TASK INSTRUCTIONS: Your answer should consist of each line below that contains the string "pairKey".

:: DATA SECTION

(** X15.  Writing is idempotent through reading: the instance read back
    from a file that [save_instance_to_csv] wrote is written as that same
    file, row for row. *)
Theorem csv_write_is_fixpoint {P : PRNG} (key0 : PRNGKey) (state : State)
    (max_num_ems : nat) (dims : Z * Z * Z) :
  exists st' : State,
    _parse_csv_file key0 (save_instance_to_csv state) max_num_ems dims = inr st' /\
    save_instance_to_csv st' = save_instance_to_csv state.
Proof.
  destruct (read_back_kept state) as (rows & Hread & Hgroups & Hitems & _).
  destruct (parse_read key0 _ max_num_ems dims rows Hread)
    as (st' & Hparse & _ & _ & Hlive).
  exists st'. split; [exact Hparse|].
  set (grouped := sort_by_count (Counter (kept_items state))) in *.
  destruct (Counter_spec (kept_items state)) as (_ & Hnd & Hcount).
  assert (Hperm : grouped ≡ₚ Counter (kept_items state)) by apply sort_by_count_perm.
  assert (Hkept : kept_items st' = expand_groups grouped).
  { rewrite kept_items_filter, Hlive, generate_items_groups, Hgroups.
    apply expand_positive.
    rewrite <- Hgroups, <- generate_items_groups, Hitems, kept_items_filter.
    apply Forall_forall. intros t Ht.
    apply list_elem_of_filter in Ht as [Ht _]. exact Ht. }
  unfold save_instance_to_csv. rewrite Hkept. fold grouped.
  unfold Counter. rewrite (counter_of_groups grouped []).
  - simpl. rewrite sort_sorted by apply sort_by_count_sorted. reflexivity.
  - simpl. rewrite Hperm. exact Hnd.
  - rewrite Hperm. exact Hcount.
Qed.

(** X16.  A generated instance survives the file: for a valid
    configuration, the solved instance that [generate_solution] returns is
    written by [save_instance_to_csv] and read back with, up to order, all
    of its masked-true items. *)
Theorem generated_instance_round_trip {P : PRNG} {L : PRNGLaws P} (self : Config)
    (fuel : nat) (key : PRNGKey) (h : Store) (r : Ref) (h' : Store) :
  stated_config self -> (1 <= max_num_items self)%nat -> exact_dims self ->
  generate_solution self fuel key h = Some (r, h') ->
  exists (st : State) (rows : list Row),
    h' !! r = Some st /\
    _read_csv (save_instance_to_csv st) = inr rows /\
    item_triple <$> _generate_list_of_items rows ≡ₚ live_items st.
Proof.
  intros Hstated Hcap Hexact Hgen.
  pose proof (stated_valid self Hstated Hcap Hexact) as Hvalid.
  destruct (generated_record self fuel key h r h' Hgen)
    as (sp & mask & st & Hsplit & _ & _ & Hst & _ & _ & _ & Hitems & Hmask & _
        & Hloc & _).
  pose proof (split_container_inv self Hvalid fuel _ sp mask Hsplit) as Hinv.
  destruct (solved_live_positive self sp mask st Hvalid Hinv Hitems Hmask Hloc)
    as [Hpos _].
  destruct (read_back_kept st) as (rows & Hread & _ & Hperm & _).
  rewrite (kept_items_live st Hpos) in Hperm.
  exists st, rows. auto.
Qed.

Lemma generated_instance_round_trip_witness :
  exists (st : @State lcg_prng) (rows : list Row),
    demo_store !! 0%nat = Some st /\
    _read_csv (save_instance_to_csv st) = inr rows.
Proof.
  destruct (generated_instance_round_trip (P := lcg_prng) (L := lcg_laws)
              demo_config 50 42 [] 0%nat demo_store demo_config_stated)
    as (st & rows & Hst & Hread & _).
  - simpl. lia.
  - exact demo_config_exact.
  - reflexivity.
  - exists st, rows. split; assumption.
Defined.
Lemma addItem_named v uuid st :
  trim (newName st) ≠ "" →
  commit (addItem v uuid) st
  = mkApp (items st ++ [newItem v uuid st]) (storageOrder st ++ [uuid]) (slots st)
          "" ""
          (match v with StorageFixedApp => newDesc st | TooltipHoverApp => "" end)
          (match v with StorageFixedApp => newStats st | TooltipHoverApp => "" end).
Proof.
  intros Hname. apply truthy_nonempty in Hname.
  destruct v; unfold commit; cbn; unfold StorageFixed.addItem, TooltipHover.addItem;
    by rewrite Hname.
Qed.

(** C8, as the code has it.  [addItem] never fails: it completes normally
    whatever the form holds.  It leaves the state as it is exactly when the
    name is empty after trimming (its result does not depend on the
    identifier, none is drawn); otherwise it appends a new item carrying
    the drawn identifier to the catalog and that identifier to the tail of
    the storage order, and leaves the slots as they are. *)
Theorem create_guard v uuid st :
  let st' := commit (addItem v uuid) st in
  outcome (addItem v uuid) st = Normal ()
  ∧ (st' = st ↔ trim (newName st) = "")
  ∧ (trim (newName st) = "" → ∀ uuid', commit (addItem v uuid') st = st)
  ∧ (trim (newName st) ≠ "" →
     ∃ item, id item = uuid ∧ name item = trim (newName st)
             ∧ items st' = items st ++ [item]
             ∧ storageOrder st' = storageOrder st ++ [uuid]
             ∧ slots st' = slots st).
Proof.
  intros st'. subst st'.
  destruct (decide (trim (newName st) = "")) as [Hblank|Hname].
  - unfold commit, outcome. rewrite !addItem_blank by done. cbn.
    split_and!; [done|done| |done].
    intros _ uuid'. unfold commit. by rewrite addItem_blank.
  - rewrite addItem_named by done. split_and!.
    + unfold outcome. apply truthy_nonempty in Hname.
      destruct v; cbn; unfold StorageFixed.addItem, TooltipHover.addItem;
        by rewrite Hname.
    + split; [|done]. intros Heq. exfalso.
      apply (f_equal (λ s, length (storageOrder s))) in Heq.
      cbn in Heq. rewrite length_app in Heq. cbn in Heq. lia.
    + done.
    + intros _. exists (newItem v uuid st). by destruct v.
Qed.
End catalog.

(** ** The stats parser *)

Section stats.
Implicit Types (stats : gmap string StatValue) (pair k : string).

Lemma truthy_empty : truthy "" = false.
Proof. reflexivity. Qed.

Lemma split_nonempty sep s : split sep s ≠ [].
Proof.
  induction s as [|c s IH]; cbn; [done|].
  destruct (decide (c = sep)); [done|].
  by destruct (split sep s).
Qed.

(** A piece without the separator is not split. *)
Lemma split_without sep s : occursIn sep s = false → split sep s = [s].
Proof.
  induction s as [|c s IH]; cbn; [done|].
  intros [Hc Hs]%orb_false_iff. apply bool_decide_eq_false in Hc.
  rewrite decide_False by done. by rewrite (IH Hs).
Qed.

Lemma split_with sep s :
  occursIn sep s = true → (1 < length (split sep s))%nat.
Proof.
  induction s as [|c s IH]; cbn; [done|].
  destruct (decide (c = sep)) as [->|Hne].
  - intros _. pose proof (split_nonempty sep s).
    destruct (split sep s); [done|]. cbn. lia.
  - rewrite bool_decide_eq_false_2 by done. cbn. intros Hs%IH.
    destruct (split sep s); cbn in *; lia.
Qed.

(** The value is [undefined] exactly for a pair without ['=']. *)
Lemma pairValue_None pair : pairValue pair = None ↔ occursIn "=" pair = false.
Proof.
  unfold pairValue. rewrite list_lookup_fmap.
  destruct (occursIn "=" pair) eqn:Hoc.
  - apply split_with in Hoc.
    destruct (split "=" pair) as [|? [|? ?]]; cbn in *; [lia|lia|done].
  - by rewrite (split_without _ _ Hoc).
Qed.

(** A pair without ['='] is its own (untrimmed) key. *)
Lemma pairKey_bare pair : occursIn "=" pair = false → pairKey pair = trim pair.
Proof. intros H. unfold pairKey. by rewrite (split_without _ _ H). Qed.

::::

SOLUTION TO THE PROBLEM:
Lemma pairKey_bare pair : occursIn "=" pair = false → pairKey pair = trim pair.
Proof. intros H. unfold pairKey. by rewrite (split_without _ _ H). Qed.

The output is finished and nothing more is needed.